Optimal control of plane channel flow, aiming at reducing skin friction or increasing flow rate with a net power saving, is usually studied assuming a continuous distribution of zero-net-flux blowing-suction actuators at walls. This work investigates the macroscopic effects of the wall-distributed actuator pores on the con- troller synthesis by modeling solid walls as rigid layers of homogeneous porous materials. Porous regions are described by the Volume Averaged Navier-Stokes equations, while the coupling between flow in the channel and porous regions is modeled by the Ochoa-Tapia interface conditions.

A multidomain spectral discretization is specifically studied to numerically approximate the linearized dynamical system without the occurrence of any spurious eigenvalue which could spoil the dynamical analysis. An optimize-then-discretize approach is used to overcome the additional mathematical difficulties caused by the flow coupling through the interfaces.

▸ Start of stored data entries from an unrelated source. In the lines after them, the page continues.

(* ===== verification/Domain.v ===== *)
(** * Domain: money, models, key policies and the wire contracts

    [crates/domain/src/lib.rs] and [crates/domain/src/billing.rs]: the value
    types every service shares, the validation an API key policy passes, and
    the price arithmetic.  Instants ([DateTime<Utc>]) are microseconds since
    the epoch as a [Z]. *)

From S2P Require Import Prelude.
Local Open Scope Z_scope.

(** ** Data *)

Record Money := mkMoney { money_currency : string; money_amount : Z }.
#[export] Instance Money_eq_dec : EqDecision Money.
Proof. solve_decision. Defined.

Definition cny (amount : Z) : Money := mkMoney "CNY" amount.

Definition DEFAULT_MODEL_ID : string := "xscope-demo".
Definition DEFAULT_PRICE_VERSION : string := "2026-09-01".
Definition MICROS_PER_MINOR_UNIT : Z := 1000000.

Record Model := mkModel {
  model_id : string;
  display_name : string;
  max_context_tokens : Z;
  input_per_million_tokens : Money;
  output_per_million_tokens : Money;
  price_version : string }.
#[export] Instance Model_eq_dec : EqDecision Model.
Proof. solve_decision. Defined.

Definition Model_default : Model := {|
  model_id := DEFAULT_MODEL_ID;
  display_name := "XScope Demo Model";
  max_context_tokens := 32768;
  input_per_million_tokens := cny 1000;
  output_per_million_tokens := cny 2000;
  price_version := DEFAULT_PRICE_VERSION |}.

Inductive KeyStatus := Active | Expired | Revoked.
#[export] Instance KeyStatus_eq_dec : EqDecision KeyStatus.
Proof. solve_decision. Defined.

Record ApiKeyRequest := mkApiKeyRequest {
  akr_id : string;
  akr_tenant_id : string;
  akr_project_id : string;
  akr_name : string;
  akr_scopes : list string;
  akr_allowed_models : list string;
  akr_expires_at : option Z;
  akr_rate_limit_rpm : Z;
  akr_rate_limit_tpm : Z;
  akr_monthly_budget : Money }.

Record UsageEvent := mkUsageEvent {
  ue_schema_version : string;
  ue_event_id : string;
  ue_request_id : string;
  ue_occurred_at : Z;
  ue_tenant_id : string;
  ue_project_id : string;
  ue_api_key_id : string;
  ue_model_id : string;
  ue_model_revision : string;
  ue_endpoint_id : string;
  ue_region : string;
  ue_price_version : string;
  ue_input_tokens : Z;
  ue_output_tokens : Z;
  ue_cached_input_tokens : Z;
  ue_latency_ms : Z;
  ue_status : string;
  ue_cost : Money }.

Inductive DomainError :=
| Required (field : string)
| UnsupportedCurrency
| NegativeAmount
| NegativeTokens
| CostOverflow
| InvalidRpm
| InvalidTpm
| InvalidExpiry
| InvalidScope
| MissingModel.

(** ** The billing wire contracts *)

Record UnresolvedRequest := mkUnresolved {
  unr_event_id : string;
  unr_reason : string;
  unr_input_tokens : option Z;
  unr_output_tokens : option Z }.

Record ReserveRequest := mkReserve {
  rr_id : string;
  rr_tenant_id : string;
  rr_project_id : string;
  rr_api_key_id : string;
  rr_request_id : string;
  rr_model_id : string;
  rr_model_revision : string;
  rr_price_version : string;
  rr_input_token_limit : Z;
  rr_output_token_limit : Z }.
#[export] Instance ReserveRequest_eq_dec : EqDecision ReserveRequest.
Proof. solve_decision. Defined.

Record SettleRequest := mkSettle {
  sr_input_tokens : Z;
  sr_output_tokens : Z;
  sr_latency_ms : Z;
  sr_endpoint_id : string;
  sr_region : string;
  sr_status : string }.

(** The documents these requests are stored as. *)
Definition settle_json (r : SettleRequest) : Json :=
  JObj [("input_tokens", JNum (sr_input_tokens r));
        ("output_tokens", JNum (sr_output_tokens r));
        ("latency_ms", JNum (sr_latency_ms r));
        ("endpoint_id", JStr (sr_endpoint_id r));
        ("region", JStr (sr_region r));
        ("status", JStr (sr_status r))].

Definition unresolved_json (r : UnresolvedRequest) : Json :=
  JObj [("event_id", JStr (unr_event_id r));
        ("reason", JStr (unr_reason r));
        ("input_tokens", json_opt JNum (unr_input_tokens r));
        ("output_tokens", json_opt JNum (unr_output_tokens r))].

#[export] Instance settle_json_inj : Inj (=) (=) settle_json.
Proof. intros [] []. unfold settle_json. simpl. naive_solver. Qed.

(** A settlement document is never an unresolved-usage document. *)
Lemma settle_json_unresolved s u : settle_json s ≠ unresolved_json u.
Proof. unfold settle_json, unresolved_json. naive_solver. Qed.

(** ** Key policies *)

Definition with_defaults (r : ApiKeyRequest) : ApiKeyRequest := {|
  akr_id := akr_id r;
  akr_tenant_id := akr_tenant_id r;
  akr_project_id := akr_project_id r;
  akr_name := akr_name r;
  akr_scopes := match akr_scopes r with [] => ["chat.completions"] | l => l end;
  akr_allowed_models :=
    match akr_allowed_models r with [] => [DEFAULT_MODEL_ID] | l => l end;
  akr_expires_at := akr_expires_at r;
  akr_rate_limit_rpm :=
    if akr_rate_limit_rpm r =? 0 then 60 else akr_rate_limit_rpm r;
  akr_rate_limit_tpm :=
    if akr_rate_limit_tpm r =? 0 then 60000 else akr_rate_limit_tpm r;
  akr_monthly_budget :=
    if is_empty (money_currency (akr_monthly_budget r))
    then mkMoney "CNY" (money_amount (akr_monthly_budget r))
    else akr_monthly_budget r |}.

Definition validate_money (m : Money) : result DomainError unit :=
  require (str_eqb (money_currency m) "CNY") UnsupportedCurrency ;;
  require (0 <=? money_amount m) NegativeAmount.

Definition in_range_incl (lo hi v : Z) : bool := (lo <=? v) && (v <=? hi).

(** [expires_at.is_some_and(|expiry| expiry <= now)] *)
Definition expired_at (expires_at : option Z) (now : Z) : bool :=
  match expires_at with Some expiry => expiry <=? now | None => false end.

Definition API_SCOPES : list string := ["chat.completions"; "completions"].

Definition required_field (p : string * string) : result DomainError unit :=
  require (negb (is_blank p.1)) (Required p.2).

Fixpoint required_fields (l : list (string * string)) : result DomainError unit :=
  match l with
  | [] => Ok tt
  | p :: l => required_field p ;; required_fields l
  end.

Definition ApiKeyRequest_validate (r : ApiKeyRequest) (now : Z) : result DomainError unit :=
  required_fields
    [(akr_id r, "id"); (akr_tenant_id r, "tenant_id");
     (akr_project_id r, "project_id"); (akr_name r, "name")] ;;
  require (in_range_incl 1 1000000 (akr_rate_limit_rpm r)) InvalidRpm ;;
  require (in_range_incl 1 10000000000 (akr_rate_limit_tpm r)) InvalidTpm ;;
  validate_money (akr_monthly_budget r) ;;
  require (negb (expired_at (akr_expires_at r) now)) InvalidExpiry ;;
  require (negb (is_nil (akr_scopes r)
                 || existsb (λ s, negb (str_in s API_SCOPES)) (akr_scopes r))) InvalidScope ;;
  require (negb (is_nil (akr_allowed_models r))) MissingModel.

Definition key_status (revoked_at expires_at : option Z) (now : Z) : KeyStatus :=
  match revoked_at with
  | Some _ => Revoked
  | None => if expired_at expires_at now then Expired else Active
  end.

(** ** Price arithmetic *)

Definition usage_cost_microunits (m : Model) (input_tokens output_tokens : Z)
    : result DomainError Z :=
  if (input_tokens <? 0) || (output_tokens <? 0) then Err NegativeTokens
  else ok_or
    (input ← checked_mul input_tokens (money_amount (input_per_million_tokens m));
     output ← checked_mul output_tokens (money_amount (output_per_million_tokens m));
     checked_add input output)
    CostOverflow.

(** The sum is written without a check, so it wraps in a release build; the
    division of the language truncates. *)
Definition ceil_minor_units (microunits : Z) : Z :=
  if microunits =? 0 then 0
  else wrap_i64 (microunits + MICROS_PER_MINOR_UNIT - 1) `quot` MICROS_PER_MINOR_UNIT.

(** [floor_minor_units] of the repository: Euclidean division. *)
Definition floor_minor_units (microunits : Z) : Z := microunits `div` MICROS_PER_MINOR_UNIT.

(** ** The price arithmetic is exact and monotone *)

Lemma usage_cost_Ok m i o c :
  usage_cost_microunits m i o = Ok c ↔
  0 ≤ i ∧ 0 ≤ o ∧
  c = i * money_amount (input_per_million_tokens m)
      + o * money_amount (output_per_million_tokens m) ∧
  i64_min ≤ i * money_amount (input_per_million_tokens m) ≤ i64_max ∧
  i64_min ≤ o * money_amount (output_per_million_tokens m) ≤ i64_max ∧
  i64_min ≤ c ≤ i64_max.
Proof.
  unfold usage_cost_microunits.
  set (pi := money_amount (input_per_million_tokens m)).
  set (po := money_amount (output_per_million_tokens m)).
  destruct (Z.ltb_spec i 0); [split; [done|intros [??]; lia]|].
  destruct (Z.ltb_spec o 0); [split; [done|intros (?&?&?); lia]|]. simpl.
  rewrite ok_or_Ok, bind_Some. setoid_rewrite bind_Some.
  setoid_rewrite checked_mul_Some. setoid_rewrite checked_add_Some. split.
  - intros (x & [-> Hx] & y & [-> Hy] & -> & Hc). lia.
  - intros (_ & _ & -> & Hx & Hy & Hc). exists (i * pi). split; [lia|].
    exists (o * po). lia.
Qed.

(** Prices that are not negative. *)
Definition nonneg_price (m : Model) : Prop :=
  0 ≤ money_amount (input_per_million_tokens m) ∧
  0 ≤ money_amount (output_per_million_tokens m).

Lemma usage_cost_nonneg m i o c :
  nonneg_price m → usage_cost_microunits m i o = Ok c → 0 ≤ c ≤ i64_max.
Proof.
  intros [Hpi Hpo] (Hi & Ho & -> & _ & _ & Hc)%usage_cost_Ok. split; [nia|lia].
Qed.

(** Usage within admitted limits costs at most what the limits cost, and its
    price never overflows when the limits' price did not. *)
Lemma usage_cost_mono m i o i' o' c' :
  nonneg_price m → 0 ≤ i ≤ i' → 0 ≤ o ≤ o' →
  usage_cost_microunits m i' o' = Ok c' →
  ∃ c, usage_cost_microunits m i o = Ok c ∧ 0 ≤ c ≤ c'.
Proof.
  intros [Hpi Hpo] Hi Ho (_ & _ & Hc' & Hx & Hy & Hz)%usage_cost_Ok.
  set (pi := money_amount (input_per_million_tokens m)) in *.
  set (po := money_amount (output_per_million_tokens m)) in *.
  assert (0 ≤ i * pi ≤ i' * pi) by nia.
  assert (0 ≤ o * po ≤ o' * po) by nia.
  exists (i * pi + o * po). split; [|lia].
  apply usage_cost_Ok. unfold i64_min in *. lia.
Qed.

(** ** Rounding to minor units *)

Lemma ceil_minor_units_least x :
  0 ≤ x ≤ i64_max - (MICROS_PER_MINOR_UNIT - 1) →
  x ≤ ceil_minor_units x * MICROS_PER_MINOR_UNIT < x + MICROS_PER_MINOR_UNIT.
Proof.
  unfold ceil_minor_units, MICROS_PER_MINOR_UNIT, i64_max. intros Hx.
  destruct (Z.eqb_spec x 0) as [->|Hx0]; [lia|].
  rewrite wrap_i64_id by (unfold i64_min, i64_max; lia).
  rewrite Z.quot_div_nonneg by lia.
  pose proof (Z.div_mod (x + 1000000 - 1) 1000000).
  pose proof (Z.mod_pos_bound (x + 1000000 - 1) 1000000). lia.
Qed.

(** ** Key policies *)

Lemma required_fields_Ok l u :
  required_fields l = Ok u ↔ Forall (λ p, is_blank p.1 = false) l.
Proof.
  destruct u. induction l as [|p l IH]; simpl; [naive_solver|].
  unfold required_field. by rewrite require_bind_Ok, negb_true_iff, Forall_cons, IH.
Qed.

Lemma validate_money_Ok m u :
  validate_money m = Ok u ↔ money_currency m = "CNY"%string ∧ 0 ≤ money_amount m.
Proof.
  unfold validate_money. by rewrite require_bind_Ok, require_Ok, str_eqb_eq, Z.leb_le.
Qed.

(** The limits an accepted key policy respects. *)
Record valid_policy (r : ApiKeyRequest) (now : Z) : Prop := {
  vp_fields : Forall (λ s, is_blank s = false)
    [akr_id r; akr_tenant_id r; akr_project_id r; akr_name r];
  vp_rpm : 1 ≤ akr_rate_limit_rpm r ≤ 1000000;
  vp_tpm : 1 ≤ akr_rate_limit_tpm r ≤ 10000000000;
  vp_budget : money_currency (akr_monthly_budget r) = "CNY"%string ∧
              0 ≤ money_amount (akr_monthly_budget r);
  vp_expiry : ∀ e, akr_expires_at r = Some e → now < e;
  vp_scopes : akr_scopes r ≠ [] ∧ ∀ s, s ∈ akr_scopes r → s ∈ API_SCOPES;
  vp_models : akr_allowed_models r ≠ [] }.

Lemma expired_at_false e now : expired_at e now = false ↔ ∀ t, e = Some t → now < t.
Proof.
  destruct e as [e|]; simpl; [|naive_solver]. rewrite Z.leb_gt. naive_solver.
Qed.

Lemma in_range_incl_spec lo hi v : in_range_incl lo hi v = true ↔ lo ≤ v ≤ hi.
Proof. unfold in_range_incl. rewrite andb_true_iff, !Z.leb_le. done. Qed.

Lemma scopes_ok l :
  (is_nil l || existsb (λ s, negb (str_in s API_SCOPES)) l) = false ↔
  l ≠ [] ∧ ∀ s, s ∈ l → s ∈ API_SCOPES.
Proof.
  rewrite orb_false_iff, is_nil_false, <- not_true_iff_false, existsb_exists.
  setoid_rewrite <- list_elem_of_In. setoid_rewrite negb_true_iff.
  setoid_rewrite <- not_true_iff_false. setoid_rewrite str_in_elem.
  split; [|naive_solver]. intros [Hl H]. split; [done|]. intros s Hs.
  destruct (decide (s ∈ API_SCOPES)); naive_solver.
Qed.

(** [ApiKeyRequest::validate] accepts a key policy exactly when it meets
    every documented bound; in particular an accepted key has a live expiry,
    known scopes, at least one model and rates the quota script can store. *)
Theorem validate_iff r now :
  ApiKeyRequest_validate r now = Ok tt ↔ valid_policy r now.
Proof.
  unfold ApiKeyRequest_validate.
  rewrite !unit_bind_Ok, !require_Ok, validate_money_Ok, required_fields_Ok.
  rewrite !in_range_incl_spec, !negb_true_iff, expired_at_false, scopes_ok, is_nil_false.
  split.
  - intros (Hf & Hrpm & Htpm & Hb & He & Hs & Hm).
    rewrite !Forall_cons in Hf. split; rewrite ?Forall_cons; naive_solver.
  - intros [Hf Hrpm Htpm Hb He Hs Hm].
    rewrite !Forall_cons in *. naive_solver.
Qed.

In order to compute the Linear Quadratic Regulator (LQR) gains to be applied in the nonlinear Direct Numerical Simulation (DNS) of the coupled flow system, the minimum energy controller design technique introduced by Bewley, Pralits and Luchini has been extended to the continuous adjoint approach. The Adjoint of the Direct-Adjoint (ADA) technique has been used to evaluate the feedback gains for higher degrees of controller authority. Results show that the actuator modeling could affect the robustness properties of LQRs for plane channel flow when applied in a real control setup.